(* ===== verification/ArchiveBackup.v ===== *)
(** * A backup of archives leaves a complete snapshot

    A container is backed up as archives with dynamic indexes.  The proxy closes
    such an index only with chunks whose sizes it knows: because they were uploaded
    in the session, or because the table beside the previous index lists them.  This
    file shows that any such session - with whatever requests, in whatever order, and
    whatever fails - stores no index that refers to a chunk the store does not have.
    What it asks of the client is that digests and checksums are digests, and that no
    blob is named like an index; what it asks the API for with a ticket is not
    bounded. *)

From S2P Require Import Prelude GoStrings GoBytes Sha256 S3 Platform MemWorld Snapshot IndexFormat GCPlan Json UsageStats Sizes Http HandlerLogic ChunkUpload ChunkFlight Session IndexWriter DynamicIndex Transfer Cache Invalidation CacheInvalidation Manifest Listing Auth Admin Serve BackupSession Conversation GC GCSnapshots DataStore Restored.

Local Open Scope Z_scope.

(** A suffix without the separator lies in the last part. *)
Lemma HasSuffix_part c p k suf : has_byte c suf = false → HasSuffix (p +:+ String c k) suf = true → HasSuffix k suf = true.
Proof.
  intros Hc [q Hq]%HasSuffix_spec. apply string_app_eq_split in Hq as [(t & -> & Ht)|(t & _ & ->)].
  - destruct t as [|a t]; cbn in Ht.
    + subst suf. cbn in Hc. by rewrite Ascii.eqb_refl in Hc.
    + injection Ht as -> ->. by apply HasSuffix_app.
  - rewrite has_byte_app in Hc. cbn in Hc. by rewrite Ascii.eqb_refl, orb_true_r in Hc.
Qed.
Lemma IsIndex_last p k : IsIndex (p +:+ "/" +:+ k) = true → IsIndex k = true.
Proof.
  unfold IsIndex. rewrite !orb_true_iff. change ("/" +:+ k) with (String slash k).
  intros [H|H]; apply HasSuffix_part in H; auto.
Qed.

Section archives.
Context {W : Type} `{!ObjectStore W, !Platform W, !StoreView W, !FileView W}.
Context `{!ObjectStoreLaws W, !PlatformLaws W}.
Context (X : externals W) (fuel : nat).
Context (ds : string) (sn : Snapshot) (w0 : W).
#[local] Abbreviation name := (snapshot_name sn).
(** What the client of the session may ask of the API is not bounded. *)
#[local] Abbreviation anywhere := (λ _ _, True : Prop).

(** ** What is asked of the requests *)

Definition is_digest (d : string) : Prop := length (fst (hex_DecodeString d)) = 32%nat.
Record archive_request (r : Request) : Prop := {
  ar_not_fixed : on_routes [(Prefix "/fixed_close?", Some "POST")] r = false;
  ar_blob : on_routes [(Prefix "/blob?", None)] r = true → IsIndex (Query r "file-name") = false;
  ar_close : on_routes [(Prefix "/dynamic_close?", Some "POST")] r = true → is_digest (Query r "csum");
  ar_assign body req : on_routes [(Prefix "/dynamic_index", Some "PUT"); (Prefix "/fixed_index", Some "PUT")] r = true →
    io_ReadAll (Body r) = Ok body → Unmarshal_AssignmentRequest X body = Ok req →
    Forall is_digest (DigestList req);
}.

(** The tables of the sizes of earlier backups list chunks that are there. *)
Definition tables_true : Prop := ∀ k x d,
  contents w0 ds !! k = Some x → HasPrefix k "backups/" = true → ¬ in_dir name k → HasSuffix k ".csjson" = true →
  is_Some (Unmarshal_sizes X (o_data x) !! d) → chunk_stored w0 ds d.

(** ** The invariant *)

(** The digests an index refers to. *)
Definition index_refers (w : W) (k d : string) : Prop :=
  ∃ x meta idx, contents w ds !! k = Some x ∧ parseIndex k (o_data x) meta = Ok idx ∧ d ∈ digests idx.
Lemma refers_index (w : W) d : refers w ds name d ↔ ∃ k, in_dir name k ∧ index_refers w k d.
Proof.
  split; [intros (k & x & meta & idx & ? & ? & ? & ?); exists k; split; [done|by exists x, meta, idx]|].
  intros (k & ? & x & meta & idx & ? & ? & ?). by exists k, x, meta, idx.
Qed.
(** An index of the snapshot has its chunks in the store, or is the one that was
    there before the session. *)
Definition indexes_ok (w : W) : Prop := ∀ k d,
  in_dir name k → index_refers w k d → chunk_stored w ds d ∨ contents w ds !! k = contents w0 ds !! k.
(** A table of sizes outside the directory of the snapshot. *)
Definition table_key (k : string) : Prop :=
  HasPrefix k "backups/" = true ∧ ¬ in_dir name k ∧ HasSuffix k ".csjson" = true.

Assignment = Copy down every line of the entries containing the word "there".

Answer box =
(** The tables of the sizes of earlier backups list chunks that are there. *)
    there before the session. *)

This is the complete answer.